La surconsommation d'antibiotiques est emblématique du combat à mener. La célèbre campagne sur les antibiotiques « pas automatiques » avait porté ses fruits temporairement – avant que le message perde toute son efficacité. Des indicateurs ciblés ont été ajoutés en 2017 à la rémunération sur objectifs de santé publique (ROSP). « Même si les objectifs n'étaient pas à la hauteur des attentes, nous avons observé des résultats encourageants sur le nombre de traitements par antibiotiques pour les patients de 16 à 65 ans hors ALD qui a baissé de 3,4 points, soit 770 000 traitements évités », se félicite Nicolas Revel. Même constat pour les antibiotiques particulièrement générateurs d’antibiorésistance, avec l'équivalent de 340 000 traitements épargnés. La CNAM souhaite lancer une nouvelle campagne de sensibilisation grand public sur les antibiotiques à partir 2020…
Infirmières et CPTS sur le pont
L'assurance-maladie mobilise les autres professionnels libéraux. Dans l'avenant à la convention nationale des infirmiers, signé fin mars, un nouvel acte valorise l'accompagnement à domicile de la prise médicamenteuse.

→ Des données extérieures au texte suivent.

(** X19.  [on_turn_complete] depends on the number [k] of interrupted
    turns among the last ten only: with [k >= 4] the debounce grows by
    100 ms up to 1200 ms, with [k <= 1] it shrinks by 50 ms down to
    400 ms, with [k] of 2 or 3 it is left alone.  A debounce within
    [400, 1200] stays there, and the recorded turns are not changed. *)
Theorem on_turn_complete_by_count (self : TurnController) :
  let k := List.length (filter was_interrupted (get_last_10_turns self)) in
  let d := silence_debounce self in
  let d' := silence_debounce (on_turn_complete self) in
  (k <= 10)%nat
  /\ d' = (if (4 <=? k)%nat then Z.min (d + 100) 1200
           else if (k <=? 1)%nat then Z.max (d - 50) 400
           else d)
  /\ (400 <= d <= 1200 -> 400 <= d' <= 1200)
  /\ turns (on_turn_complete self) = turns self.
Proof.
  cbv zeta.
  assert (Hk : (List.length (filter was_interrupted (get_last_10_turns self)) <= 10)%nat).
  { pose proof (DebounceFacts.get_last_10_turns_length self).
    pose proof (filter_length_le was_interrupted (get_last_10_turns self)). lia. }
  split; [exact Hk |].
  unfold on_turn_complete, adjust, cancel_rate. cbn [silence_debounce turns].
  destruct (rate_above_threshold _ Hk) as [-> ->].
  split; [reflexivity |]. split; [| reflexivity].
  intros Hd.
  destruct (4 <=? _)%nat; [lia |].
  destruct (_ <=? 1)%nat; lia.
Qed.

End DebounceMoreFacts.

Module InterruptMoreFacts.
Import Interrupt.

(** X20.  Repeating [handle_interrupt] changes nothing: any number of
    further calls after the first leaves the controller as the first
    call left it, so one barge-in sends a single [FinishUtterance]. *)
Theorem handle_interrupt_idempotent (n : nat) (self : TurnController) :
  Nat.iter (S n) handle_interrupt self = handle_interrupt self.
Proof.
  induction n as [| n IH]; [reflexivity |].
  change (Nat.iter (S (S n)) handle_interrupt self)
    with (handle_interrupt (Nat.iter (S n) handle_interrupt self)).
  rewrite IH. unfold handle_interrupt at 1.
  destruct (current_state (handle_interrupt self)) eqn:E; try reflexivity.
  exfalso. unfold handle_interrupt in E.
  destruct (current_state self) eqn:E'; try congruence.
  unfold send_finish_utterance in E. cbn in E.
  destruct (deepgram_client self); discriminate.
Qed.

(** X21.  The fix of [handle_interrupt] only adds the finalization:
    the handler before the fix and the fixed one agree on the state,
    the cancel event and the flag of the turn, and the handler before
    the fix never touches the Deepgram client, so no finalization is
    forced by it. *)
Theorem fix_only_adds_finish_utterance (self : TurnController) :
  current_state (handle_interrupt self)
  = current_state (InterruptBug.handle_interrupt self)
  /\ cancel_event (handle_interrupt self)
     = cancel_event (InterruptBug.handle_interrupt self)
  /\ turn_was_interrupted (handle_interrupt self)
     = turn_was_interrupted (InterruptBug.handle_interrupt self)
  /\ deepgram_client (InterruptBug.handle_interrupt self) = deepgram_client self
  /\ finalize_forced self (InterruptBug.handle_interrupt self) = false.
Proof.
  unfold handle_interrupt, InterruptBug.handle_interrupt, finalize_forced,
    send_finish_utterance, transition_to, set_cancel_event.
  destruct (current_state self) eqn:E; cbn;
    destruct (deepgram_client self) as [c |] eqn:D; cbn; rewrite ?E, ?D;
    repeat split; try reflexivity; apply Nat.ltb_irrefl.
Qed.

End InterruptMoreFacts.

Module DebugPanelFacts.
Import DebugPanel.

Lemma shown_firstn {A : Type} (logs : list A) :
  shown logs = firstn 50 (rev logs).
Proof.
  unfold shown, slice_last_50.
  rewrite <- (rev_involutive logs) at 2.
  rewrite skipn_rev, rev_involutive, length_rev.
  destruct (Nat.le_gt_cases (List.length logs) 50) as [H | H].
  - replace (List.length logs - (List.length logs - 50))%nat
      with (List.length logs) by lia.
    rewrite firstn_all2 by (rewrite length_rev; lia).
    symmetry. apply firstn_all2. rewrite length_rev. lia.
  - f_equal. lia.
Qed.
Lemma fails_goto_err_if b msg : msg ∈ L → fails_in (W:=W) L (goto_err_if b msg).
Proof. intros Hm st e st'. unfold goto_err_if, ret. by destruct b; intros [= <- <-]. Qed.

Lemma fails_ret_inr {A} (a : A) : fails_in (W:=W) L (ret (inr a)).
Proof. by intros st e st' [=]. Qed.

Lemma fails_ret_inl {A} msg : msg ∈ L → fails_in (W:=W) (A:=A) L (ret (inl msg)).
Proof. by intros Hm st e st' [= <- <-]. Qed.

Lemma fails_ebind {A C} (c : M W (string + A)) (k : A → M W (string + C)) :
  fails_in L c → (∀ a, fails_in L (k a)) → fails_in L (x <-? c ;; k x).
Proof.
  intros Hc Hk st e st' ([e'|a] & st1 & H1 & H2)%run_bind.
  - injection H2 as <- <-. by eapply Hc.
  - by eapply Hk.
Qed.

End Fails.

Ltac fails_step :=
  first
    [ apply fails_lift
    | apply fails_goto_err_if; solve [repeat constructor]
    | apply fails_ret_inr
    | apply fails_ret_inl; solve [repeat constructor]
    | apply fails_ebind; [| intros ?]
    | match goal with
      | |- fails_in _ (if ?b then _ else _) => destruct b
      | |- fails_in _ (match ?x with _ => _ end) => destruct x
      end ].

Section Resample.
Context {W : Type} `{!Extern W}.

Lemma mix_resample_convert_fails frame :
  fails_in (W:=W) resample_errors (mix_resample_convert frame).
Proof.
  unfold mix_resample_convert, mix_resample_open, mix_resample_grow,
    resample_errors.
  repeat fails_step.
Qed.

Lemma mix_config_inputs_fails l flt :
  fails_in (W:=W) config_errors (mix_config_inputs l flt).
Proof.
  induction l as [|i l IH]; simpl; unfold config_errors; repeat fails_step.
  exact IH.
Qed.

Lemma mix_config_build_fails : fails_in (W:=W) config_errors mix_config_build.
Proof.
  unfold mix_config_build.
  repeat first [ apply mix_config_inputs_fails
               | unfold config_errors; fails_step ].
Qed.

Lemma mix_resample_open_ok frame (st st1 : state W) u :
  mix_resample_open frame st = Some (inr u, st1) →
  avresample (mix st1) ≠ NULL
  ∧ clockrate (mix st1) = clockrate (mix st)
  ∧ swr_frame (mix st1) = swr_frame (mix st)
  ∧ swr_buffers (mix st1) = swr_buffers (mix st)
  ∧ (avresample (mix st) ≠ NULL → st1 = st).
Proof.
  unfold mix_resample_open. intros Hrun. run_step Hrun.
  destruct (Z.eqb_spec (avresample (mix st)) NULL) as [E|E].
  - run_step Hrun. run_step Hrun. run_goto Hrun Hh.
    do 7 run_step Hrun.
    apply (proj1 (run_goto_err_if _ _ _ _ _)) in Hrun as [_ ->].
    apply Z.eqb_neq in Hh. simpl. split_and!; done.
  - injection Hrun as <- <-. split_and!; done.
Qed.

Lemma mix_resample_grow_ok frame dst (st st1 : state W) sf :
  mix_resample_grow frame dst st = Some (inr sf, st1) →
  swr_buffers (mix st1) = dst
  ∧ avresample (mix st1) = avresample (mix st)
  ∧ clockrate (mix st1) = clockrate (mix st).
Proof.
  unfold mix_resample_grow. intros Hrun.
  run_step Hrun. run_step Hrun. run_step Hrun.
  match type of Hrun with
  | (if ?b then _ else _) _ = _ => destruct b
  end.
  { run_step Hrun. done. }
  run_step Hrun. run_step Hrun. run_goto Hrun Hb. run_step Hrun.
  injection Hrun as <- <-. done.
Qed.

End Resample.

(** ** What a configuration makes, it keeps or frees *)

Ltac prefix_of l tr :=
  lazymatch l with
  | tr => constr:(@nil event)
  | ?e :: ?l' => let p := prefix_of l' tr in constr:(e :: p)
  end.

Section Leaks.
Context {W : Type} `{!Extern W}.
(** * generate_esp.py: a shallow embedding of the ESP generator script

    The script reads an XYZ geometry file, hands a molecule specification
    to the Psi4 engine, and renames the cube file the engine leaves behind.

    Modelling choices, fixed once for the whole development:
    - text is [string]; a character stands for a code point below 256;
    - a file is known by its directory and its name in it; the file
      system maps such identities to contents and says how the directory
      part of a path resolves (working directory, dot components, links
      to directories), so that different spellings can name one file;
    - files are regular, readable text files with one name each (no
      hard or symbolic links to files, names compared exactly);
    - [os.rename] has its POSIX meaning on such files; the operating
      system may refuse it (another device, permissions), which raises
      [OSError];
    - Psi4 is an interface (record [psi4_engine]): the script is verified
      against every engine;
    - an uncaught Python exception ends the run with outcome [Raised];
      the interpreter, not the script, turns that into a traceback on
      standard error and process status 1. *)

From Stdlib Require Import ZArith NArith Ascii String Lia.
From stdpp Require Import base option list strings gmap.

Local Open Scope Z_scope.

(** ** Text primitives of the Python runtime *)

Module PyStr.

Definition LF : ascii := "010"%char.
Definition CR : ascii := "013"%char.

(** [str.isspace] on one character (code points below 256). *)
Definition isspace (c : ascii) : bool :=
  let n := N_of_ascii c in
  ((9 <=? n) && (n <=? 13) || (28 <=? n) && (n <=? 32)
   || (n =? 133) || (n =? 160))%N.

Definition isdigit (c : ascii) : bool :=
  let n := N_of_ascii c in ((48 <=? n) && (n <=? 57))%N.

Definition digit_value (c : ascii) : Z := Z.of_N (N_of_ascii c) - 48.

Definition is_empty (s : string) : bool :=
  match s with EmptyString => true | String _ _ => false end.

(** [str.lstrip()], [str.rstrip()], [str.strip()] without argument. *)
Fixpoint lstrip (s : string) : string :=
  match s with
  | EmptyString => EmptyString
  | String c r => if isspace c then lstrip r else s
  end.

Fixpoint rstrip (s : string) : string :=
  match s with
  | EmptyString => EmptyString
  | String c r =>
      let r' := rstrip r in
      if isspace c && is_empty r' then EmptyString else String c r'
  end.

Definition strip (s : string) : string := rstrip (lstrip s).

Prescrit par le médecin, il fait l'objet de trois séances de soins pour favoriser l'adhésion au traitement, l'observance médicamenteuse et prévenir les risques liés à la iatrogénie.
La coordination interpro est également décisive sur ce sujet. « Le bon usage du médicament et le bon suivi des patients polymédiqués constituent des enjeux concrets pour toutes les communautés professionnelles territoriales de santé », assure Nicolas Revel. Le Dr Jean-Paul Ortiz, président de la CSMF, abonde en ce sens. « La iatrogénie est un champ dans lequel on a des progrès à faire, surtout auprès des personnes âgées polypathologiques et polymédiquées. Il faut davantage de pertinence ! Mais le bon médicament au bon moment nécessite la coordination de toute la chaîne de soins et une formation renforcée ».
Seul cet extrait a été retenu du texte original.